The vote came shortly after midnight in the first few minutes of July 26. The Senate passed a similar measure June 6. The bills contain differences, both minor and significant, that will have to be worked out in conference, likely in September.
"We are grateful that members of both parties recognized the importance of reauthorizing this successful program," said Claudia French, acting executive director of the AIDS Action Council. She singled out lead the sponsors, conservative Tom Coburn., R-Okla., and liberal Henry Waxman, D-Calif., for special praise.
Winnie Stachelberg, political director of the Human Rights Campaign ( HRC ) , joined in the praise. She called on Congress and the administration to resolve differences between the two bills before Congress adjourns.
One of the principal differences is the "hold harmless" provision in the formula for distributing federal money. It limits how much any jurisdiction may lose as money is redistributed to meet changing demographics of the HIV epidemic. The Senate version limits it to 2 percent a year with a cap of 10 percent over the five-year life of the program. The House version has staggered losses that start at 2 percent and grow over time to allow a cumulative loss of up to 25 percent of funding.
"At the present time it appears that only the San Francisco area would be affected" by the House version, said Terje Anderson, executive director of the National Association of People With AIDS ( NAPWA ) . But that may change, other jurisdictions may be affected as new surveillance data becomes available based upon HIV reporting rather than AIDS reporting.
"We are providing care based on HIV" serostatus and not an AIDS defined diagnosis, said Anderson, so using AIDS data alone is inadequate.
"But it is not clear that [ an ] HIV [ definition ] is a whole lot better," Anderson said. At least AIDS measures those who need services, while an HIV system measures only those who "are aware enough of their risk to come forward for testing." It says nothing about their need for services, which may be minimal or great.
"San Francisco suffers because they are a first wave city that got hit early in the epidemic," said Anderson. "As this epidemic has grown in the rest of the country, their percentage, but not their raw numbers, has shrunk.
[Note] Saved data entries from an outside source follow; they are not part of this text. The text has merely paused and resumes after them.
(* ===== verification/Public.v ===== *)
(** * The public handler (src/internal/runtime/codec.go and handler.go, src/docs)

    The JSON codecs, the documentation routes, and [NewHandler], which puts the chain of
    [Api] around the routes.  Protobuf JSON, YAML and the transcoder are libraries:
    [ProtoJSON], [DocLib] and an argument. *)
From stdpp Require Import options.
From S2P Require Import Prelude GoStrings GoFloat Apperr Task Http Mux Tracing Metrics.
From S2P Require Import Api.
From S2P Require Idem RateLimit ApiProps MetricsProps.
Open Scope Z_scope.

(** ** codec.go *)

(** The options the program sets of protojson's. *)
Record MarshalOptions : Type := mkMarshal { EmitDefaultValues : bool; m_Resolver : bool }.
Record UnmarshalOptions : Type := mkUnmarshal { DiscardUnknown : bool; u_Resolver : bool }.

Definition marshalOptions : MarshalOptions := mkMarshal true false.
Definition unmarshalOptions : UnmarshalOptions := mkUnmarshal true false.

(** An error with the [*connect.Error] that [errors.As] finds in it. *)
Record coded : Type := mkCoded { cd_err : err; cd_As : option Code }.

(** [connect.NewError]. *)
Definition NewError (c : Code) (e : err) : coded := mkCoded e (Some c).

Definition asInvalidArgument (e : option coded) : option coded :=
  match e with
  | None => None
  | Some e =>
      match cd_As e with
      | Some _ => Some e
      | None => Some (NewError CodeInvalidArgument (EWrap "malformed request body: " (cd_err e) ""))
      end
  end.

(** Messages, fields and protojson. *)
Class ProtoJSON : Type := {
  message : Type;
  field : Type;
  protojson_Marshal : MarshalOptions → message → result coded string;
  protojson_Unmarshal : UnmarshalOptions → string → message → option coded * message;
  protojson_UnmarshalField : UnmarshalOptions → string → message → field → option coded * message;
}.

Section codec.
Context `{ProtoJSON}.

(** [vanguard.JSONCodec] with its two options, embedded. *)
Record jsonCodec : Type := mkCodec { c_Marshal : MarshalOptions; c_Unmarshal : UnmarshalOptions }.

Definition newJSONCodec (res : bool) : jsonCodec :=
  mkCodec (mkMarshal (EmitDefaultValues marshalOptions) res)
          (mkUnmarshal (DiscardUnknown unmarshalOptions) res).

Definition Unmarshal (c : jsonCodec) (data : string) (msg : message) : option coded * message :=
  let '(e, msg) := protojson_Unmarshal (c_Unmarshal c) data msg in (asInvalidArgument e, msg).

Definition UnmarshalField (c : jsonCodec) (data : string) (msg : message) (f : field)
  : option coded * message :=
  let '(e, msg) := protojson_UnmarshalField (c_Unmarshal c) data msg f in (asInvalidArgument e, msg).

(** A value of any type: a message, or the name of its type. *)
Definition any : Type := message + string.

Definition connect_Name : string := "json".

Definition connect_Marshal (msg : any) : result coded string :=
  match msg with
  | inl m => protojson_Marshal marshalOptions m
  | inr T => Err (mkCoded (ENew ("json codec cannot marshal " +:+ T)%string) None)
  end.

Definition connect_Unmarshal (data : string) (msg : any) : option coded * any :=
  match msg with
  | inl m => let '(e, m) := protojson_Unmarshal unmarshalOptions data m in (asInvalidArgument e, inl m)
  | inr T => (Some (mkCoded (ENew ("json codec cannot unmarshal into " +:+ T)%string) None), msg)
  end.
End codec.

(** ** docs.go and serve.go *)

Class DocLib : Type := {
  document : Type;
  yaml_Unmarshal : string → result err document;
  json_Marshal : document → result err string;
}.

Definition PathYAML : string := "/openapi.yaml".
Definition PathJSON : string := "/openapi.json".
Definition PathUI : string := "/docs".

Section docs.
Context `{DocLib} (openAPIYAML scalarHTML : string).

Definition YAML : string := openAPIYAML.

(** What the first call computes. *)
Definition convert : result err string :=
  match yaml_Unmarshal openAPIYAML with
  | Err e => Err (EWrap "parse embedded openapi.yaml: " e "")
  | Ok doc => json_Marshal doc
  end.

(** The [sync.Once] with the two variables it guards. *)
Definition once : Type := option (result err string).

Definition JSON (o : once) : result err string * once :=
  match o with
  | Some r => (r, o)
  | None => (convert, Some convert)
  end.

Definition served (contentType : string) (cached : bool) (body : string) (w : Writer) : Writer :=
  let w := on_header (header_Set "Content-Type" contentType) w in
  let w := if cached then on_header (header_Set "Cache-Control" "public, max-age=300") w else w in
  Write body w.

Definition serveYAML : Handler once := λ _, respond (served "application/yaml" true YAML).

Definition serveJSON : Handler once := λ _ ws,
  match JSON ws.2 with
  | (Err _, o) => (Returned, (http_Error "openapi document is unavailable" 500 ws.1, o))
  | (Ok body, o) => (Returned, (served "application/json" true body ws.1, o))
  end.

Definition serveUI : Handler once := λ _, respond (served "text/html; charset=utf-8" false scalarHTML).

Definition docs_Handler {H} (lift : Handler once → H) (mux : list (pattern * H)) : list (pattern * H) :=
  HandleFunc "GET" PathUI (lift serveUI)
    (HandleFunc "GET" PathJSON (lift serveJSON)
       (HandleFunc "GET" PathYAML (lift serveYAML) mux)).

(** ** handler.go *)

(** The two parts of the state behind the routes. *)
Definition on_docs {A} (h : Handler once) : Handler (once * A) := λ r ws,
  let '(f, (w, o)) := h r (ws.1, ws.2.1) in (f, (w, (o, ws.2.2))).
Definition on_api {A} (h : Handler A) : Handler (once * A) := λ r ws,
  let '(f, (w, a)) := h r (ws.1, ws.2.2) in (f, (w, (ws.2.1, a))).

(** [NewTranscoder] refuses or not. *)
Definition transcoder {A} (t : result err (Handler A)) : result err (Handler A) :=
  match t with
  | Err e => Err (EWrap "runtime: build transcoder: " e "")
  | Ok h => Ok h
  end.

(** [seam] is the handler a test puts in the transcoder's place. *)
Definition routes {A} (seam : option (Handler A)) (t : result err (Handler A))
  : result err (list (pattern * Handler (once * A))) :=
  match (match seam with Some h => Ok h | None => transcoder t end) with
  | Err e => Err e
  | Ok root => Ok (HandleFunc "" "/" (on_api root) (docs_Handler on_docs []))
  end.

(** What scrapers ask for is not traced. *)
Definition traced (path : string) : bool :=
  negb (bool_decide (path ∈ ["/healthz"; "/readyz"; "/metrics"; "/version"])).
Definition spanName (r : Request) : string := (Method r +:+ " " +:+ Route (Path r))%string.

(** [start] is what otelhttp does around the handler under the name of the span. *)
Definition tracingMiddleware {S} (start : string → Middleware S) : Middleware S := λ next r ws,
  if traced (Path r) then start (spanName r) next r ws else next r ws.

Section handler.
Context `{RateLimit.RateLib, FloatConv} {A T : Type} `{!Idem.Store (once * A)%type T}.

(** The registry beside the state of the rest of the chain. *)
Definition on_server (h : Handler (@server _ T)) : Handler (registry * server) := λ r ws,
  let '(f, (w, s)) := h r (ws.1, ws.2.2) in (f, (w, (ws.2.1, s))).

(** [wrap] in full: tracing outermost, then the metrics, then the chain of [Api]. *)
Definition full_wrap (h : Handler (once * A)) (o : Options) (d : draws) (tracing metrics : bool)
  (start : string → Middleware (registry * server)) (elapsed : Z) (sc : span_context)
  : Handler (registry * @server _ T) :=
  Chain (on_server (wrap h o d))
    ((if tracing then [tracingMiddleware start] else [])
     ++ (if metrics then [HTTP_Middleware fst (λ m s, (m, s.2)) elapsed sc] else [])).

(** [service] is whether a task service was given. *)
Definition NewHandler (service : bool) (seam : option (Handler A)) (t : result err (Handler A))
  (o : Options) (d : draws) (tracing metrics : bool)
  (start : string → Middleware (registry * server)) (elapsed : Z) (sc : span_context)
  : result err (Handler (registry * @server _ T)) :=
  if negb service then Err (ENew "runtime: a task service is required")
  else match routes seam t with
       | Err e => Err e
       | Ok mux => Ok (full_wrap (ServeMux mux) o d tracing metrics start elapsed sc)
       end.
End handler.
End docs.

(** ** Facts *)

(** A body that does not decode is the client's fault, whatever path decodes it: what was
    coded keeps its code, and the rest is answered 400. *)
Lemma malformed_is_400 (e : option coded) :
  match asInvalidArgument e with
  | None => e = None
  | Some e' =>
      ∃ e0 c, e = Some e0 ∧ cd_As e' = Some c
      ∧ match cd_As e0 with Some c0 => e' = e0 ∧ c = c0 | None => http_status c = 400 end
  end.
Proof.
  destruct e as [[e [c|]]|]; simpl; [|exists (mkCoded e None); by eexists|done].
  exists (mkCoded e (Some c)). by eexists.
Qed.

(** Decoding through both codecs classifies once. *)
Lemma asInvalidArgument_idemp (e : option coded) :
  asInvalidArgument (asInvalidArgument e) = asInvalidArgument e.
Proof. by destruct e as [[e [c|]]|]. Qed.

(** The two codecs of a message are the one protojson: what vanguard writes and what it
    passes through differ in no option but the resolver of types. *)
Lemma codecs_agree `{ProtoJSON} (res : bool) :
  (∀ m, protojson_Marshal (c_Marshal (newJSONCodec res)) m = protojson_Marshal marshalOptions m) →
  (∀ d m, protojson_Unmarshal (c_Unmarshal (newJSONCodec res)) d m
          = protojson_Unmarshal unmarshalOptions d m) →
  ∀ data m,
    connect_Marshal (inl m) = protojson_Marshal (c_Marshal (newJSONCodec res)) m
    ∧ connect_Unmarshal data (inl m)
      = ((Unmarshal (newJSONCodec res) data m).1, inl (Unmarshal (newJSONCodec res) data m).2).
Proof.
  intros Hm Hu data m. unfold connect_Marshal, connect_Unmarshal, Unmarshal. rewrite Hm, Hu.
  by destruct (protojson_Unmarshal unmarshalOptions data m).
Qed.

Section docs_facts.
Context `{DocLib} (yaml html : string).

(** The document is converted at most once, and every call gives that result. *)
Lemma JSON_stable (o : once) (n : nat) :
  o = None ∨ o = Some (convert yaml) →
  (JSON yaml (Nat.iter n (λ o, (JSON yaml o).2) o)).1 = convert yaml.
Proof.
  intros Ho. assert (Hinv : Nat.iter n (λ o, (JSON yaml o).2) o = None
                            ∨ Nat.iter n (λ o, (JSON yaml o).2) o = Some (convert yaml)).
  { apply Nat.iter_invariant; [|done]. intros x [->| ->]; by right. }
  by destruct Hinv as [->| ->].
Qed.

Definition doc_path (path : string) : bool := 
  bool_decide (path = PathYAML) || bool_decide (path = PathJSON) || bool_decide (path = PathUI).
Definition reads (method : string) : bool :=
  bool_decide (method = "GET") || bool_decide (method = "HEAD").

Definition doc_handler (path : string) : Handler once :=
  if decide (path = PathYAML) then serveYAML yaml
  else if decide (path = PathJSON) then serveJSON yaml else serveUI html.

(** Where a request goes: reading a documentation page is answered from what is embedded,
    and everything else - another method on those paths too - reaches the transcoder; the
    mux refuses nothing itself. *)
Lemma routes_exact {A} (seam : option (Handler A)) (t : result err (Handler A)) (root : Handler A)
  (r : Request) (ws : Writer * (once * A)) :
  match seam with Some h => Ok h | None => t end = Ok root →
  ∃ mux, routes yaml html seam t = Ok mux
    ∧ ServeMux mux r ws =
        if doc_path (Path r) && reads (Method r)
        then on_docs (doc_handler (Path r)) r ws else on_api root r ws.
Proof.
  intros Hroot. unfold routes.
  assert (Hr : match seam with Some h => Ok h | None => transcoder t end = Ok root).
  { destruct seam; [done|]. unfold transcoder. by rewrite Hroot. }
  rewrite Hr. eexists. split; [done|]. clear Hr Hroot.
  unfold ServeMux, pick, matching, docs_Handler, HandleFunc, doc_path, doc_handler, reads. simpl.
  unfold literal, named, covers, literal, allows. simpl.
  generalize (Path r) as p. generalize (Method r) as m. intros m p.
  repeat (first [case_bool_decide|case_decide]; simplify_eq/=; try done).
Qed.
End docs_facts.

(** ** Counting *)

Section counted.
Context `{RateLimit.RateLib, FloatConv} {A T : Type} `{!Idem.Store (once * A)%type T}.

Lemma Logger_flow {S} (debug : bool) (put : AccessLine → S → S) (h : Handler S) (r : Request)
  (ws : Writer * S) : (Logger debug put h r ws).1 = (h r ws).1.
Proof. unfold Logger. destruct debug; [|done]. by destruct (h r ws) as [[] []]. Qed.

(** No panic but the deliberate abort leaves the chain. *)
Lemma wrap_recovers (h : Handler (once * A)) (o : Options) (d : draws) (r : Request)
  (ws : Writer * @server _ T) (v : string) : (wrap h o d r ws).1 ≠ Panicked v.
Proof.
  rewrite ApiProps.wrap_unfold. unfold RequestID. cbv zeta. rewrite Logger_flow.
  unfold middlewares, Chain. simpl. unfold Recover.
  match goal with |- (match ?e with _ => _ end).1 ≠ _ => by destruct e as [[] []] end.
Qed.

(** Every request through the instrumented handler - refused, failed or served - adds one to
    the counter of its method, route and status, and to no other; one that is aborted adds
    nothing. *)
Lemma every_request_counted (h : Handler (once * A)) (o : Options) (d : draws)
  (start : string → Middleware (registry * server)) (elapsed : Z) (sc : span_context) (r : Request)
  (ws ws' : Writer * (registry * @server _ T)) (fl : flow) (k : series) :
  full_wrap h o d false true start elapsed sc r ws = (fl, ws') → MetricsProps.is_http k →
  count_of k ws'.2.1
  = count_of k ws.2.1
    + (if decide (k = MetricsProps.request_series r (resp_Status (sent ws'.1)))
       then match fl with Returned => 1 | _ => 0 end else 0).
Proof.
  intros Hw Hk. unfold full_wrap, Chain in Hw. simpl in Hw.
  apply (MetricsProps.requests_counted fst (λ m s, (m, s.2)) (λ _ _, eq_refl) elapsed sc
           (on_server (wrap h o d)) r ws ws' fl k); [|done|done].
  intros r' [w [m s]] k' _. unfold on_server. simpl. by destruct (wrap h o d r' (w, s)) as [f [w' s']].
Qed.
End counted.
And that is what the formula is based on."
"The second reason that they suffer is because they have public health systems that work. People in San Francisco are getting into care fairly effectively, and that means that they are less likely to get diagnosed with AIDS," he said. "Nobody is getting too much money, there is unmet need out there."
The fear that some cities may receive less money disappears if funding for the entire Ryan White programs is increased sufficiently. Another factor that seems likely to ease financial pressures over the five years of the program is the likely widespread introduction of structured interruptions of therapy. That will reduce the amount of drugs used by each patient and their total cost to programs such as ADAP.